» What this task involves
Would you go through the records below and copy each line with the string "true"?

[Recorded data]
+ + + +

Lemma interval_witness :
  (reportingPeriod (contextWithEndDate "2020-12-30") =
     Some (mkReportingPeriod "2020-03-01" "2020-12-30" "2020-12-30") /\
   reportingPeriod invertedContext =
     Some (mkReportingPeriod "2020-12-30" "2020-03-01" "2020-12-30")) /\
  dateIsInPeriodOfPerformance (H := plainHost) (VStr "2020-06-01") []
    (contextWithEndDate "2020-12-30") quietWorld = (Ok true, quietWorld) /\
  dateIsInReportingPeriod (H := plainHost) (VStr "2020-06-01") []
    invertedContext quietWorld = (Ok false, quietWorld).
Proof.
  split; [now split|]. split.
  - exact (proj2 (reporting_period_is_an_interval (H := plainHost)
                    (VStr "2020-06-01") [] (contextWithEndDate "2020-12-30")
                    (mkReportingPeriod "2020-03-01" "2020-12-30" "2020-12-30")
                    quietWorld eq_refl)
                 eq_refl eq_refl).
  - exact (proj1 (reporting_period_is_an_interval (H := plainHost)
                    (VStr "2020-06-01") [] invertedContext
                    (mkReportingPeriod "2020-12-30" "2020-03-01" "2020-12-30")
                    quietWorld eq_refl)
                 eq_refl).
Defined.

(** A column of notes between two amount columns changes nothing. *)
Lemma empty_column_witness :
  (ToBoolean (VStr "note") = false \/
   num_truthy (parseFloat (get notedAmounts (ToString (VStr "note")))) =
     false) /\
  isSum (H := plainHost) ([VStr "a"] ++ VStr "note" :: [VStr "b"])%list
    (num "0.3") notedAmounts plainContext quietWorld =
  isSum (H := plainHost) ([VStr "a"] ++ [VStr "b"])%list
    (num "0.3") notedAmounts plainContext quietWorld.
Proof.
  assert (D : ToBoolean (VStr "note") = false \/
              num_truthy
                (parseFloat (get notedAmounts (ToString (VStr "note")))) =
              false) by (right; reflexivity).
  split; [exact D|].
  exact (isSum_ignores_empty_columns (H := plainHost) [VStr "a"]
           (VStr "note") [VStr "b"] (num "0.3") notedAmounts plainContext
           quietWorld D).
Defined.

Lemma same_value_witness :
  get [("total", VStr "12.5")] "total" = VStr "12.5" /\
  isEqual (H := plainHost) "total" (VStr "12.5") [("total", VStr "12.5")]
    plainContext quietWorld = (Ok true, quietWorld) /\
  get [("total", VStr "Infinity")] "total" = VStr "Infinity" /\
  isEqual (H := plainHost) "total" (VStr "Infinity")
    [("total", VStr "Infinity")] plainContext quietWorld =
    (Ok false, quietWorld).
Proof.
  split; [reflexivity|]. split; [|split; [reflexivity|]].
  - apply (proj1 (isEqual_on_the_same_value (H := plainHost) "total"
                    (VStr "12.5") [("total", VStr "12.5")] plainContext
                    quietWorld eq_refl)).
    intros s E. vm_compute in E. discriminate E.
  - apply (proj2 (isEqual_on_the_same_value (H := plainHost) "total"
                    (VStr "Infinity") [("total", VStr "Infinity")]
                    plainContext quietWorld eq_refl)).
    now exists false.
Defined.
(* ================================================================== *)
(** ** JavaScript values *)
(* ================================================================== *)

Module Js.

(** A string: UTF-16 code units. *)
Definition jsstring : Type := list N.

(** An ASCII literal of the source, unit by unit. *)
Fixpoint lit (s : string) : jsstring :=
  match s with
  | EmptyString => []
  | String c r => N_of_ascii c :: lit r
  end.

Definition str_length (s : jsstring) : Z := Z.of_nat (List.length s).

Fixpoint str_eqb (a b : jsstring) : bool :=
  match a, b with
  | [], [] => true
  | x :: a', y :: b' => N.eqb x y && str_eqb a' b'
  | _, _ => false
  end.

(** [s.startsWith(p)] *)
Fixpoint startsWith (p s : jsstring) : bool :=
  match p, s with
  | [], _ => true
  | x :: p', y :: s' => N.eqb x y && startsWith p' s'
  | _ :: _, [] => false
  end.

(** [s.includes(p)] *)
Fixpoint includes (p s : jsstring) : bool :=
  startsWith p s ||
  match s with
  | [] => false
  | _ :: s' => includes p s'
  end.

(** [s.endsWith(p)], which is what a regular expression [/p$/] without
    the [m] flag tests when [p] is a literal. *)
Definition endsWith (p s : jsstring) : bool := startsWith (rev p) (rev s).

(** [s.split('\n')]: always at least one piece. *)
Fixpoint split_lines_aux (cur : jsstring) (s : jsstring) : list jsstring :=
  match s with
  | [] => [rev cur]
  | c :: r =>
      if N.eqb c 10 then rev cur :: split_lines_aux [] r
      else split_lines_aux (c :: cur) r
  end.

Definition split_lines (s : jsstring) : list jsstring := split_lines_aux [] s.

(** [pieces.join(sep)] *)
Fixpoint join (sep : jsstring) (pieces : list jsstring) : jsstring :=
  match pieces with
  | [] => []
  | [p] => p
  | p :: rest => p ++ sep ++ join sep rest
  end.

(** Index clamping of [String.prototype.substring]: below 0 is 0, above
    the length is the length. *)
Definition clamp (len i : Z) : Z := Z.min (Z.max i 0) len.

(** [s.substring(a, b)]: both ends clamped, then swapped when out of
    order. *)
Definition substring (s : jsstring) (a b : Z) : jsstring :=
  let len := str_length s in
  let a' := clamp len a in
  let b' := clamp len b in
  let lo := Z.min a' b' in
  let hi := Z.max a' b' in
  firstn (Z.to_nat (hi - lo)) (skipn (Z.to_nat lo) s).

(** Relative index of [Array.prototype.slice]: a negative index counts
    from the end. *)
Definition slice_index (len i : Z) : Z :=
  if i <? 0 then Z.max (len + i) 0 else Z.min i len.

(** [xs.slice(a, b)] *)
Definition slice {A : Type} (xs : list A) (a b : Z) : list A :=
  let len := Z.of_nat (List.length xs) in
  let k := slice_index len a in
  let final := slice_index len b in
  firstn (Z.to_nat (final - k)) (skipn (Z.to_nat k) xs).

+ + + +

» Task result
    (contextWithEndDate "2020-12-30") quietWorld = (Ok true, quietWorld) /\
    plainContext quietWorld = (Ok true, quietWorld) /\
  | [], [] => true
  | [], _ => true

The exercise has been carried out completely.